[Stored records]
==*==

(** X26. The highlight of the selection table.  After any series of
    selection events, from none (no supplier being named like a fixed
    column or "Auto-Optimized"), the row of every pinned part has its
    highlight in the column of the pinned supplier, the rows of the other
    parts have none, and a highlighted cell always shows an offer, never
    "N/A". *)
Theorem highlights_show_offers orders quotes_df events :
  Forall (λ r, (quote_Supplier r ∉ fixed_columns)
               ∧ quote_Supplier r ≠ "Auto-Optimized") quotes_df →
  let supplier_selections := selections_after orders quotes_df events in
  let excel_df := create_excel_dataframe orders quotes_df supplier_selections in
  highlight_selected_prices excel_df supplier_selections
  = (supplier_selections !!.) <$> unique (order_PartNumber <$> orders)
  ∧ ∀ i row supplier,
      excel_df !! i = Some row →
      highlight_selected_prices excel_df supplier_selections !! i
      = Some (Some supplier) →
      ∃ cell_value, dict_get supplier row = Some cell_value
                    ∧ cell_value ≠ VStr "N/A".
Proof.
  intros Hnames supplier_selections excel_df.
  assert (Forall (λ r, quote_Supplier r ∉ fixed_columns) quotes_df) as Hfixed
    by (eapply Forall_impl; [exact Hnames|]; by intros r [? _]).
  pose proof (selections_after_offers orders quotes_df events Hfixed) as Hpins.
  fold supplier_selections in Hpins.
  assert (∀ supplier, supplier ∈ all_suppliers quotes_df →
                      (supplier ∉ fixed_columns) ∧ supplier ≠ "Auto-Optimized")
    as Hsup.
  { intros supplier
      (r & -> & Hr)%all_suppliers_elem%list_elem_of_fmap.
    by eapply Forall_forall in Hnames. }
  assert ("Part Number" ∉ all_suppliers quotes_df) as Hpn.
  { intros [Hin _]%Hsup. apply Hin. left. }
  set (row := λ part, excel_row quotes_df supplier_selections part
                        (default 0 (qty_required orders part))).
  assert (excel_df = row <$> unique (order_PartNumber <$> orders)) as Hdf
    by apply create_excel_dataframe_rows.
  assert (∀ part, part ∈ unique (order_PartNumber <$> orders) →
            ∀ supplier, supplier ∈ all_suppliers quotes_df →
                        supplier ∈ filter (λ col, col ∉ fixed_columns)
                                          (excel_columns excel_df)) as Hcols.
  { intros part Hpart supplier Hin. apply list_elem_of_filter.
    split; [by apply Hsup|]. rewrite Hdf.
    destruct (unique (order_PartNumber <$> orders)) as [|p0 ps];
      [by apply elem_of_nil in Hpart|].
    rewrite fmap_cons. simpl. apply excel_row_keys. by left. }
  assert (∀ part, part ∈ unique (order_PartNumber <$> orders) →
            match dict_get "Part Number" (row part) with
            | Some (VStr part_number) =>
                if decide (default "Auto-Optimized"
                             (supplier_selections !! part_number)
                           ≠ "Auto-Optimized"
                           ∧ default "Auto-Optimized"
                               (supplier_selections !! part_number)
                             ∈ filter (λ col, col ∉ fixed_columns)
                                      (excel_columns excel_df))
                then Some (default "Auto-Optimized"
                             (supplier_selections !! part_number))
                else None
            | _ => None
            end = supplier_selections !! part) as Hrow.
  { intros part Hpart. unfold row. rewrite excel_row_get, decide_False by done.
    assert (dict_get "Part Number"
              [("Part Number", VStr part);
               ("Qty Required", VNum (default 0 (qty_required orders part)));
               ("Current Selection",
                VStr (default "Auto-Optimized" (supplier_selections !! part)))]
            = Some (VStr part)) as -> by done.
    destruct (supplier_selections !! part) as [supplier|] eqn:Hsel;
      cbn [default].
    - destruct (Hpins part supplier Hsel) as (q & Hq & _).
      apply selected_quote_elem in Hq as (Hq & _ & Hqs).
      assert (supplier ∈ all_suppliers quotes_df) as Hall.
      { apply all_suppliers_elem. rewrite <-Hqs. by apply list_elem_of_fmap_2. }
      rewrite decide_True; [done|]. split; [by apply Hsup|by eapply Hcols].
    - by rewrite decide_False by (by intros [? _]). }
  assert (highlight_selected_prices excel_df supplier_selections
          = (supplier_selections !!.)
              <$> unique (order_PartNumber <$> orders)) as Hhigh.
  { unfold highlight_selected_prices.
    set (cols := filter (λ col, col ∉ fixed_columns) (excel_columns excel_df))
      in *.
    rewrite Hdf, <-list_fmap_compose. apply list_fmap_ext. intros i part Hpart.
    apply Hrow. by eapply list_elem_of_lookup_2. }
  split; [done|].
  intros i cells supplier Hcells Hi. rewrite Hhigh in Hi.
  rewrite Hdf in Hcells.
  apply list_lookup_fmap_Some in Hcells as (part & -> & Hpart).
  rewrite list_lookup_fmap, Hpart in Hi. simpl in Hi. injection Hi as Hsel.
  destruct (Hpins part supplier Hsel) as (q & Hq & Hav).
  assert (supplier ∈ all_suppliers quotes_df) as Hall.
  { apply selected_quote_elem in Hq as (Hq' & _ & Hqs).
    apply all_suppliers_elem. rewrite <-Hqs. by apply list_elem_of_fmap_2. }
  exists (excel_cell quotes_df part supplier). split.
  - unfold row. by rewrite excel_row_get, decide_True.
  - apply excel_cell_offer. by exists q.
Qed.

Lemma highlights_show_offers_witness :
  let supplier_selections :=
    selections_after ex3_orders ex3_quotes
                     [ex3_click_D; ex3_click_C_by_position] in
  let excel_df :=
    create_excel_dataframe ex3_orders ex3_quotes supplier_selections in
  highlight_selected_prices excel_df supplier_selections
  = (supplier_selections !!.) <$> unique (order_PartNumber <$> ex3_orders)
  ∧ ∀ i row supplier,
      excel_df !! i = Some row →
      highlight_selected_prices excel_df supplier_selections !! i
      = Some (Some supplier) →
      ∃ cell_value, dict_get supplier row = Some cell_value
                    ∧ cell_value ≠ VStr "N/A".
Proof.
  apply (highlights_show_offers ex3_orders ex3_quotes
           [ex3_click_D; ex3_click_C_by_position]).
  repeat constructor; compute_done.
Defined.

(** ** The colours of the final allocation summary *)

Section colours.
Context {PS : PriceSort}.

==*==

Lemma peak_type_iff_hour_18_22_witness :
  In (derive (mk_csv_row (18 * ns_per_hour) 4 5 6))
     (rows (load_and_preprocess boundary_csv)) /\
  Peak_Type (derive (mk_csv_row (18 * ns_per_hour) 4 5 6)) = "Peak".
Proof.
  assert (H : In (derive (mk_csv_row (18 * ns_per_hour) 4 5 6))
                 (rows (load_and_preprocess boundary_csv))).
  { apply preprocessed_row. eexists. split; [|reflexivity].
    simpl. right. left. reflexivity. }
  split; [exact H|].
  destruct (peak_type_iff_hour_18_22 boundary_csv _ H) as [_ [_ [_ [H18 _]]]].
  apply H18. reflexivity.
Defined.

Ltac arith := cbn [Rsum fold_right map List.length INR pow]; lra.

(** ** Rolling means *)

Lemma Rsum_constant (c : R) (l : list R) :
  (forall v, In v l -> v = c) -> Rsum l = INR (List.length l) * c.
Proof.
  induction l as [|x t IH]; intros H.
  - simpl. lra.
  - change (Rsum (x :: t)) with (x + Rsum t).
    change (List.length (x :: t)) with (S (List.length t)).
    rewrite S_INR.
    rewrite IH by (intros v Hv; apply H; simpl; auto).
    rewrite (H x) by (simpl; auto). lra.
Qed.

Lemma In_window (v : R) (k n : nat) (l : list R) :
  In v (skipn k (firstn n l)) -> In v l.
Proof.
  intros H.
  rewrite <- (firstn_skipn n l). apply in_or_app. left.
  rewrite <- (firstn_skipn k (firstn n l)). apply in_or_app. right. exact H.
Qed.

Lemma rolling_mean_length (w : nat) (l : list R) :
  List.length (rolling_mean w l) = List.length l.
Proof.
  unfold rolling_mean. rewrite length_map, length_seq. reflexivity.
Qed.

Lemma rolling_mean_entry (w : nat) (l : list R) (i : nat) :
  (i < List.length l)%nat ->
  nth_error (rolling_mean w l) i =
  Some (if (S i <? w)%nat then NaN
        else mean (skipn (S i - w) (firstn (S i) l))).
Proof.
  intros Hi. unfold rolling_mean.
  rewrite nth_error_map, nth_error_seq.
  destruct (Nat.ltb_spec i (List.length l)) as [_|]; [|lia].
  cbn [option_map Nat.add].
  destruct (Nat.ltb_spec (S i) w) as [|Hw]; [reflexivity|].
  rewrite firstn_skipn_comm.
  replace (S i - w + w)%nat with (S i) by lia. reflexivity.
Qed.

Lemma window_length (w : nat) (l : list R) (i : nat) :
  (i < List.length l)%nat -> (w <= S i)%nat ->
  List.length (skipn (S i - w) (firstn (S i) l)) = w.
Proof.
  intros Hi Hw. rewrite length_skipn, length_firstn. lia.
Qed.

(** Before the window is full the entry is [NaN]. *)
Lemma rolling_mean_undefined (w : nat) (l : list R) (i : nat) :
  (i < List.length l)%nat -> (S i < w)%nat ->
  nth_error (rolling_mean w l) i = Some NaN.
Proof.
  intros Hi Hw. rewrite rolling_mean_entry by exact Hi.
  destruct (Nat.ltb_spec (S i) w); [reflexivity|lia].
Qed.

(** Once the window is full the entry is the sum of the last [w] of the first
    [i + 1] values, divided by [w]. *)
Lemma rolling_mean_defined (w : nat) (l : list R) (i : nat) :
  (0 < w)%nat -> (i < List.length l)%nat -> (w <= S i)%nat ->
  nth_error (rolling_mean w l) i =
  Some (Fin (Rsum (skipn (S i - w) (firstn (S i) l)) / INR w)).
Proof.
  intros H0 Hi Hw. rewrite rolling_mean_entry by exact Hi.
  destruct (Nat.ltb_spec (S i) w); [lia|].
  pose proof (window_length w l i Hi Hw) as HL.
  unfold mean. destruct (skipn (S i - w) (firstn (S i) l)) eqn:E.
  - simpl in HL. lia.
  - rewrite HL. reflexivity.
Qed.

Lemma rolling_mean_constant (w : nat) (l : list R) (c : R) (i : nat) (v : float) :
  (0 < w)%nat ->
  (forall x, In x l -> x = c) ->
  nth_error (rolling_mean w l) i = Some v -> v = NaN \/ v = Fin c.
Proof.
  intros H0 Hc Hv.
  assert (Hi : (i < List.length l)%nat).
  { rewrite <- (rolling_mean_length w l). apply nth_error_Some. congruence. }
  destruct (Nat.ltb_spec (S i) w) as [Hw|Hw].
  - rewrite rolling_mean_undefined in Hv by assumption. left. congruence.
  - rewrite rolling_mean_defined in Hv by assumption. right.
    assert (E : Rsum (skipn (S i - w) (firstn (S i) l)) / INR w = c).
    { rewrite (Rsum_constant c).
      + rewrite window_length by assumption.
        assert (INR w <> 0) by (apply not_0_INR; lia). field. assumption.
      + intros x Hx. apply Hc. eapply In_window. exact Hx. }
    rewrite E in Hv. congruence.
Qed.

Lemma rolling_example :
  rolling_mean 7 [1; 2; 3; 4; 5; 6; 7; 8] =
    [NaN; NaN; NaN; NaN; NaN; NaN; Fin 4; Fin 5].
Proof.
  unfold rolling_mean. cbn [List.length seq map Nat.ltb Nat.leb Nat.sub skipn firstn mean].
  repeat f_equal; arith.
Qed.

==*==

The range runs from the line above containing "decide_False by done." to the line containing "rewrite decide_True; [done|].", inclusive. Restate those lines word for word and no others.

WRITTEN ANSWER:
  { intros part Hpart. unfold row. rewrite excel_row_get, decide_False by done.
    assert (dict_get "Part Number"
              [("Part Number", VStr part);
               ("Qty Required", VNum (default 0 (qty_required orders part)));
               ("Current Selection",
                VStr (default "Auto-Optimized" (supplier_selections !! part)))]
            = Some (VStr part)) as -> by done.
    destruct (supplier_selections !! part) as [supplier|] eqn:Hsel;
      cbn [default].
    - destruct (Hpins part supplier Hsel) as (q & Hq & _).
      apply selected_quote_elem in Hq as (Hq & _ & Hqs).
      assert (supplier ∈ all_suppliers quotes_df) as Hall.
      { apply all_suppliers_elem. rewrite <-Hqs. by apply list_elem_of_fmap_2. }
      rewrite decide_True; [done|]. split; [by apply Hsup|by eapply Hcols].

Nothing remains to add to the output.